05:34 C'est-à-dire que même quand on voit que Sébastien Lecornu, par exemple, ministre
05:38 de la Défense, déclare il y a quelques semaines « Wagner, donc la Russie a fait de la France
05:43 son ennemi public numéro un en Afrique », on a le sentiment qu'il le découvre d'une
05:49 certaine manière, alors que vous dites « tout était là, tout était sur la table ».
05:52 Alors, la France n'a pas découvert la semaine dernière la guerre de l'information et
05:55 a pris des mesures dès le début des années 2010.
05:58 La prise de conscience date de 2017.
06:00 Il y a eu la loi sur les manipulations de l'information.

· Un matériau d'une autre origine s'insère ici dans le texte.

(* ===== verification/Common.v ===== *)
(** The data types of [pkg/common], [pkg/queue/types.go] and
    [pkg/artifactstore/common.go]: repositories, job specs, statuses, the
    messages of the queue and the external API. *)
From S2P Require Import Prelude GoStrings GoUtf8 GoJson GoCodec.

(** ** [pkg/common/types.go] *)
Record NameWithOwner : Type := MkNWO { Owner : string; Repo : string }.

#[export] Instance NameWithOwner_eq_dec : EqDecision NameWithOwner.
Proof. solve_decision. Defined.
#[export] Instance NameWithOwner_countable : Countable NameWithOwner.
Proof.
  refine (inj_countable' (fun n => (Owner n, Repo n)) (fun p => MkNWO p.1 p.2) _).
  by intros [].
Defined.

(** [type Status int], numbered by [iota]. *)
Definition Status : Type := Z.
Definition StatusPending : Status := 0.
Definition StatusInProgress : Status := 1.
Definition StatusSucceeded : Status := 2.
Definition StatusFailed : Status := 3.
Definition StatusCanceled : Status := 4.
Definition StatusTimedOut : Status := 5.

Definition ToExternalString (s : Status) : string :=
  if s =? StatusPending then "pending"
  else if s =? StatusInProgress then "inProgress"
  else if s =? StatusSucceeded then "succeeded"
  else if s =? StatusFailed then "failed"
  else if s =? StatusCanceled then "canceled"
  else if s =? StatusTimedOut then "timedOut"
  else "unknown".

(** [NameWithOwner] is embedded, so its fields are also fields of the spec. *)
Record JobSpec : Type := MkJobSpec { SessionID : Z; js_NameWithOwner : NameWithOwner }.

#[export] Instance JobSpec_eq_dec : EqDecision JobSpec.
Proof. solve_decision. Defined.
#[export] Instance JobSpec_countable : Countable JobSpec.
Proof.
  refine (inj_countable' (fun j => (SessionID j, js_NameWithOwner j)) (fun p => MkJobSpec p.1 p.2) _).
  by intros [].
Defined.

06:02 Il y a eu dans le domaine militaire l'adoption d'une doctrine informationnelle offensive
06:08 dans l'espace cyber.
06:09 Il y a eu aussi la création de Viginum et des initiatives internationales prises par
06:14 la France.
06:15 Cela étant dit, il est sûr que nous avons été aussi détournés par d'autres préoccupations
06:20 majeures telles que la lutte contre le terrorisme islamiste qui a eu pour effet de détourner
06:27 un certain nombre de moyens de nos services de cette menace qui ne nous semblait pas prioritaire
06:32 et qui aujourd'hui devrait être considérée comme telle.
06:35 David Collomb, les élections européennes arrivent, les Jeux olympiques arrivent.
06:39 Vous dites quoi ? Prudence, méfiance ? Les services de renseignement sont sur les dents
06:43 en ce moment ? Je crois que tous les services de renseignement
06:46 occidentaux le sont.
06:47 Il y a eu des alertes qui ont été données aussi bien aux Etats-Unis qu'au Royaume-Uni
06:51 ou en Australie sur des opérations d'ingérence électorale qui impliquent non seulement la
06:55 Russie mais également la Chine et d'autres Etats autoritaires.
06:59 Il faut bien avoir à l'esprit que du point de vue du Kremlin, la guerre a deux dimensions.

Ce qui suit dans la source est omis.